*** Block opens ***

(* ===== verification/_CoqProject ===== *)
-Q . S2P
Prelude.v
JsCollections.v
Types.v
JsString.v
LineProvider.v
VariableStorage.v
DialogueTreeRuntime.v
TreeRuntimeSpec.v
TreeRuntimeTests.v
CommandDispatcher.v
Runner.v
RunnerTree.v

*** Block closes ***

* INSTRUCTIONS FOR THE TASK: With no additions or omissions, transcribe every record.

* RESPONSE AREA:
(* ===== verification/_CoqProject ===== *)
-Q . S2P
Prelude.v
JsCollections.v
Types.v
JsString.v
LineProvider.v
VariableStorage.v
DialogueTreeRuntime.v
TreeRuntimeSpec.v
TreeRuntimeTests.v
CommandDispatcher.v
Runner.v
RunnerTree.v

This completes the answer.